Lainey tidak mendengarnya. Ia memandang langit. Sekawanan burung flaminggo melintas di atas.

Flaminggo? Pikir Lainey. Rasanya tak mungkin. Dalam buku ilmu pengetahuan alam tingkat tiga Lainey ada gambar burung flaminggo. Flaminggo hidup di tempat-tempat yang hangat dan banyak sinar matahari. Mereka tinggal dekat laut dan danau. Mereka tidak tinggal di perkotaan seperti kota Lainey.

Mungkin kacamata menipu pandangannya. Lainey melepas dan menggosoknya dengan kaos. Ketika memakainya lagi, kawanan flaminggo itu sudah pergi. Dari arah terbang mereka, Lainey hanya melihat awan-awan berbulu.

"Lainey!" panggil Mia.
Lainey berpaling ke arahnya, terkesiap.

"Kau lihat kawanan flaminggo tadi?" tanyanya.

Dari cara Kate dan Mia menatapnya, Lainey merasa ia telah salah bicara. Ia merasa wajahnya memerah.

"Kita siap main," kata Kate. "Tapi bolanya kaubawa."

Lainey menunduk dan melihat bola dalam dekapannya. "Oh, benar." Lainey menurunkan bola itu ke rumput. Ia mengerling ke langit untuk terakhir kali. Tak ada flaminggo yang melihat.

Tapi ketika gumpalan awan itu melayang ke arah cakrawala, Lainey berani bersumpah ia mendengar suara kepakan sayap.

***

Di seberang halaman, Mia makin tak sabar. Kenapa hari ini teman-temannya bertingkah aneh? Mia hanya ingin segera menyelesaikan latihan mereka!

Akhirnya, yang melegahkan Mia, Lainey menendang bola. Bagus, pikir Mia.
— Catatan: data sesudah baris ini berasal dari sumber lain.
(** C3 (the code at the failing inputs). Three same-shaped inputs on which
    a metric function does not return nine entries with an undefined
    marker at the degenerate label. Label 3 fills both 2x2 slices:
    [getHausdorff] stores the undefined marker for the labels 0 to 2 and
    then ends in the exception of the search tree, returning no mapping.
    [get_hausdorff_distance] ends in an exception on two arrays of its own
    220 x 220 x 48 voxels, and on every other input. And label 5 occurs in
    neither volume: [getDSC] and [get_dice_score] go on to the other
    labels, but store not-a-number under label 5, not the undefined
    marker. *)
Theorem metric_functions_not_all_nine_entries (sqrtQ : Q -> Q) :
  let filled := volume (2, 2, 1) [3; 3; 3; 3] in
  getHausdorff sqrtQ filled filled
  = ([EvBinaryErode (BinaryThreshold filled 3 3 1 0);
      EvBinaryErode (BinaryThreshold filled 3 3 1 0);
      EvKDTree (PointList [])], Raise ValueError) /\
  outcome (get_hausdorff_distance sqrtQ (full_volume 1) (full_volume 1))
  = Raise ValueError /\
  (forall lab2d pred2d,
     outcome (get_hausdorff_distance sqrtQ lab2d pred2d) = Raise ValueError) /\
  (exists d, getDSC filled filled = Ok d /\
             dict_keys d = [0; 1; 2; 3; 4; 5; 6; 7; 8] /\
             dict_get d 5 = Some PyNaN /\ dict_get d 5 <> Some PyNone) /\
  (exists d, get_dice_score [3; 3; 3; 3] [3; 3; 3; 3] = Ok d /\
             dict_keys d = [0; 1; 2; 3; 4; 5; 6; 7; 8] /\
             dict_get d 5 = Some PyNaN /\ dict_get d 5 <> Some PyNone).
Proof.
  intros filled.
  assert (Hin : forall k, k <> 3 -> ~ In k [3; 3; 3; 3])
    by (intros k Hk; simpl; intuition congruence).
  split; [reflexivity|].
  split; [apply get_hausdorff_distance_never_returns|].
  split; [apply get_hausdorff_distance_never_returns|]. split.
  - destruct (getDSC_mapping filled filled eq_refl) as [d [Hd [Hkeys Hget]]].
    exists d. split; [exact Hd|]. split; [exact Hkeys|].
    assert (H5 : dict_get d 5 = Some PyNaN).
    { rewrite (Hget 5) by (rewrite labels_keys_eq; simpl; tauto).
      rewrite (getDSC_value_absent filled filled 5 eq_refl);
        [reflexivity | apply Hin; discriminate ..]. }
    split; [exact H5|]. rewrite H5. discriminate.
  - destruct (get_dice_score_mapping [3; 3; 3; 3] [3; 3; 3; 3] eq_refl)
      as [d [Hd [Hkeys Hget]]].
    exists d. split; [exact Hd|]. split; [exact Hkeys|].
    assert (H5 : dict_get d 5 = Some PyNaN).
    { rewrite (Hget 5) by (rewrite range9_eq; simpl; tauto).
      rewrite (get_dice_score_value_degenerate [3; 3; 3; 3] [3; 3; 3; 3] 5
                 eq_refl); [reflexivity|].
      right. split; apply Hin; discriminate. }
    split; [exact H5|]. rewrite H5. discriminate.
Qed.
(** * np_to_memref: numpy arrays and MLIR memref descriptors

    A shallow embedding of [_mlir/runtime/np_to_memref.py] and of the parts
    of [ctypes] and [numpy] it calls, followed by the properties of the
    conversions between arrays and descriptors.

    Conventions of the model.
    - Python exceptions are values of [exn]; a call that may raise returns a
      [result].
    - A [class] statement executed inside a function creates a new class
      object at every call; the functions that do so run in the monad [M],
      whose state is the number of classes created so far.
    - The host is a 64-bit one: pointers are 8 bytes wide, [c_longlong] is
      the 8-byte signed integer, and integers are stored little-endian.
    - A ctypes structure instance is its byte buffer together with its
      class; a pointer to an instance is a reference to that buffer, so that
      [ctypes.cast] re-reads the same bytes through another class.
    - The element buffer of an array is only ever addressed, never read or
      written, by this module: a pointer to elements is a numeric address. *)

From Stdlib Require Import ZArith String List Bool Lia.
From coqutil Require Import Byte Word.LittleEndianList.
Import ListNotations.
Local Open Scope Z_scope.

(** ** Exceptions and the two monads *)

Inductive exn :=
| NotImplementedError          (* numpy has no ctypes counterpart for a dtype *)
| AssertionError (msg : string)
| AttributeError (attr : string)
| ValueError
| TypeError
| ZeroDivisionError
| OverflowError
| MemoryError
| OutOfBounds.                 (* a read past the end of an instance's buffer *)

Inductive result (A : Type) :=
| Ok (a : A)
| Raise (e : exn).
Arguments Ok {A} a.
Arguments Raise {A} e.

Definition bind {A B} (r : result A) (k : A -> result B) : result B :=
  match r with
  | Ok a => k a
  | Raise e => Raise e
  end.

Notation "x <- c ;; k" := (bind c (fun x => k))
  (at level 61, c at next level, right associativity).

(** The state counts the classes created so far; it is the identity given
    to the next one. *)
Definition M (A : Type) := nat -> result (A * nat).

Definition ret {A} (a : A) : M A := fun s => Ok (a, s).

Definition bindM {A B} (m : M A) (k : A -> M B) : M B :=
  fun s => match m s with
           | Ok (a, s') => k a s'
           | Raise e => Raise e
           end.

Definition lift {A} (r : result A) : M A :=
  fun s => match r with
           | Ok a => Ok (a, s)
           | Raise e => Raise e
           end.

Notation "x <~ c ;; k" := (bindM c (fun x => k))
  (at level 61, c at next level, right associativity).

(** The value a computation returns, whatever the state it ends in. *)
Definition value_of {A} (r : result (A * nat)) : result A :=
  match r with
  | Ok (a, _) => Ok a
  | Raise e => Raise e
  end.

(** ** ctypes: element types *)

(** The simple ctypes types [np.ctypeslib] knows, and the five structures
    this module declares for the element types numpy cannot map. *)
Inductive ctype :=
| c_bool | c_byte | c_short | c_int | c_longlong
| c_ubyte | c_ushort | c_uint | c_ulonglong
| c_float | c_double
| C128 | C64 | F16 | BF16 | F8E5M2.

Definition ctype_eq_dec (a b : ctype) : {a = b} + {a <> b}.
Proof. decide equality. Defined.

(** [_fields_] of the five structures; [None] for a simple type. *)
Definition struct_fields (t : ctype) : option (list (string * ctype)) :=
  match t with
  | C128 => Some [("real"%string, c_double); ("imag"%string, c_double)]
  | C64 => Some [("real"%string, c_float); ("imag"%string, c_float)]
  | F16 => Some [("f16"%string, c_short)]      (* c_int16 *)
  | BF16 => Some [("bf16"%string, c_short)]    (* c_int16 *)
  | F8E5M2 => Some [("f8E5M2"%string, c_byte)] (* c_int8 *)
  | _ => None
  end.

Definition sizeof_simple (t : ctype) : nat :=
  match t with
  | c_bool | c_byte | c_ubyte => 1
  | c_short | c_ushort => 2
  | c_int | c_uint | c_float => 4
  | c_longlong | c_ulonglong | c_double => 8
  | _ => 0
  end.

(** Natural alignment: the offset of a field is rounded up to its
    alignment, the size of a structure to its largest alignment. *)
Definition align_up (off a : nat) : nat := ((off + a - 1) / a * a)%nat.

(** Fields given as (size, alignment): the offsets they get from [off] on,
    and the first free offset after them. *)
Fixpoint place (off : nat) (fs : list (nat * nat)) : list nat * nat :=
  match fs with
  | [] => ([], off)
  | (sz, al) :: r =>
      let o := align_up off al in
      let (os, e) := place (o + sz)%nat r in
      (o :: os, e)
  end.

Definition struct_align (fs : list (nat * nat)) : nat :=
  fold_right (fun f m => Nat.max (snd f) m) 1%nat fs.

Definition struct_size (fs : list (nat * nat)) : nat :=
  align_up (snd (place 0 fs)) (struct_align fs).

(** [ctypes.sizeof] of an element type. *)
Definition sizeof (t : ctype) : nat :=
  match struct_fields t with
  | None => sizeof_simple t
  | Some fs => struct_size (map (fun f => (sizeof_simple (snd f), sizeof_simple (snd f))) fs)
  end.

(** ** ctypes: the structures built for descriptors *)

(** The type of a field of a descriptor structure. *)
Inductive ftype :=
| LongLong                (* ctypes.c_longlong *)
| POINTER (t : ctype)     (* ctypes.POINTER(t) *)
| LongLongArray (n : nat) (* ctypes.c_longlong * n *)
| c_void_p.
Lemma quantity_buttons_round_trip_witness :
  clickMinus (mkLine artA 3) (clickPlus (mkLine artA 2) [mkLine artA 2; mkLine artB 1])
  = [mkLine artA 2; mkLine artB 1]
  /\ clickPlus (mkLine artA 1) (clickMinus (mkLine artA 2) [mkLine artA 2; mkLine artB 1])
     = [mkLine artA 2; mkLine artB 1].
Proof.
  assert (Hin : In (mkLine artA 2) [mkLine artA 2; mkLine artB 1])
    by (left; reflexivity).
  pose proof (quantity_buttons_round_trip
                [mkLine artA 2; mkLine artB 1] (mkLine artA 2) sample_cart_inv Hin)
    as [Hpm [Hmp _]].
  split; [exact Hpm | apply Hmp; simpl; lia].
Defined.

(* ------------------------------------------------------------------ *)
(** ** How the operations move the total *)

Lemma sum_lines_app (c1 c2 : Cart) :
  sum_lines (c1 ++ c2) == sum_lines c1 + sum_lines c2.
Proof.
  induction c1 as [|x c1 IH]; simpl.
  - ring.
  - rewrite IH. ring.
Qed.

Lemma sum_lines_around (before after : Cart) (l : CartLine) :
  sum_lines (before ++ l :: after)
  == sum_lines before + sum_lines after + line_price l * inject_Z (quantity l).
Proof. rewrite sum_lines_app. simpl. ring. Qed.

Lemma sum_lines_after_remove (c : Cart) (item : CartLine) :
  unique_ids c -> In item c ->
  sum_lines (removeFromCart (line_id item) c)
  == sum_lines c - line_price item * inject_Z (quantity item).
Proof.
  intros Hu Hin.
  destruct (unique_split c item Hu Hin) as [before [after [E [Hb Ha]]]].
  rewrite E, removeFromCart_single by assumption.
  rewrite sum_lines_around, sum_lines_app. ring.
Qed.

Lemma sum_lines_after_update (c : Cart) (item : CartLine) (q : Z) :
  unique_ids c -> In item c ->
  sum_lines (updateCartQuantity (line_id item) q c)
  == sum_lines c + line_price item * (inject_Z q - inject_Z (quantity item)).
Proof.
  intros Hu Hin. destruct (Z.eq_dec q 0) as [Hq|Hq].
  - subst q. change (updateCartQuantity (line_id item) 0 c)
      with (removeFromCart (line_id item) c).
    rewrite (sum_lines_after_remove c item Hu Hin).
    change (inject_Z 0) with 0. ring.
  - destruct (unique_split c item Hu Hin) as [before [after [E [Hb Ha]]]].
    rewrite E, updateCartQuantity_single by assumption.
    rewrite !sum_lines_around.
    change (line_price (with_quantity item q)) with (line_price item).
    change (quantity (with_quantity item q)) with q. ring.
Qed.

Lemma sum_lines_after_add_present (a : Artwork) (c : Cart) (item : CartLine) :
  unique_ids c -> In item c -> line_id item = id a ->
  sum_lines (addToCart a c) == sum_lines c + line_price item.
Proof.
  intros Hu Hin Hid.
  destruct (unique_split c item Hu Hin) as [before [after [E [Hb Ha]]]].
  rewrite Hid in Hb, Ha. rewrite E, addToCart_single by assumption.
  rewrite !sum_lines_around.
  change (line_price (with_quantity item (quantity item + 1))) with (line_price item).
  change (quantity (with_quantity item (quantity item + 1))) with (quantity item + 1)%Z.
  rewrite inject_Z_plus. change (inject_Z 1) with 1. ring.
Qed.

Lemma sum_lines_after_add_absent (a : Artwork) (c : Cart) :
  ~ has_line (id a) c -> sum_lines (addToCart a c) == sum_lines c + price a.
Proof.
  intros H. rewrite addToCart_absent by exact H.
  rewrite sum_lines_app. simpl.
  unfold line_price. simpl. change (inject_Z 1) with 1. ring.
Qed.

(** X7. On a cart without duplicate identifiers whose total the engine
    computes without rounding: if the total after setting the quantity of an
    entry to [q] is computed without rounding too, it differs from the total
    before by the entry's price times the change of quantity; and if the
    total after removing the entry is computed without rounding, it is the
    total before less the entry's price times its quantity. *)
Theorem total_after_update (c : Cart) (item : CartLine) (q : Z) :
  unique_ids c -> In item c ->
  Binary64.rounds_nowhere c = true ->
  (Binary64.rounds_nowhere (updateCartQuantity (line_id item) q c) = true ->
     Binary64.value (Binary64.getCartTotal (updateCartQuantity (line_id item) q c))
     == Binary64.value (Binary64.getCartTotal c)
        + line_price item * (inject_Z q - inject_Z (quantity item)))
  /\ (Binary64.rounds_nowhere (removeFromCart (line_id item) c) = true ->
        Binary64.value (Binary64.getCartTotal (removeFromCart (line_id item) c))
        == Binary64.value (Binary64.getCartTotal c)
           - line_price item * inject_Z (quantity item)).
Proof.
  intros Hu Hin Hc. split; intros H.
  - rewrite !binary64_total_exact by assumption.
    apply sum_lines_after_update; assumption.
  - rewrite !binary64_total_exact by assumption.
    apply sum_lines_after_remove; assumption.
Qed.

Lemma total_after_update_witness :
  Binary64.value
    (Binary64.getCartTotal
       (updateCartQuantity (IdStr "A") 5 [mkLine artA 2; mkLine artB 1]))
  == Binary64.value (Binary64.getCartTotal [mkLine artA 2; mkLine artB 1])
     + 100 * (inject_Z 5 - inject_Z 2).
Proof.
  assert (Hin : In (mkLine artA 2) [mkLine artA 2; mkLine artB 1])
    by (left; reflexivity).
  assert (Hc : Binary64.rounds_nowhere [mkLine artA 2; mkLine artB 1] = true)
    by (vm_compute; reflexivity).
  apply (proj1 (total_after_update [mkLine artA 2; mkLine artB 1] (mkLine artA 2) 5
                                   (proj1 sample_cart_inv) Hin Hc)).
  vm_compute. reflexivity.
Defined.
Tak ada gangguan lagi.

Tapi saat itu juga, pintu belakang rumah Mia menjeblak terbuka. Seorang gadis cilik yang mengenakan rok tutu pink menghambur keluar. Ia berlari kencang melintasi halaman, membuat suara seperti kumbang.

"Gabby!" teriak Mia pada adhiknya. Gabby berlari ke arah Kate yang mengejar bola. "Awas!"

Terlambat! Gabby menabrak Kate. Mereka jatuh ke tanah.

"Gabby!" teriak Mia lagi, kesal. "Jangan suka nyelonong."

Gabby duduk. Ia meluruskan kostum sayap peri yang dikenakannya. "Aku tidak nyelonong," katanya. "Kate yang nyelonong ke jalanku. Aku sedang terbang."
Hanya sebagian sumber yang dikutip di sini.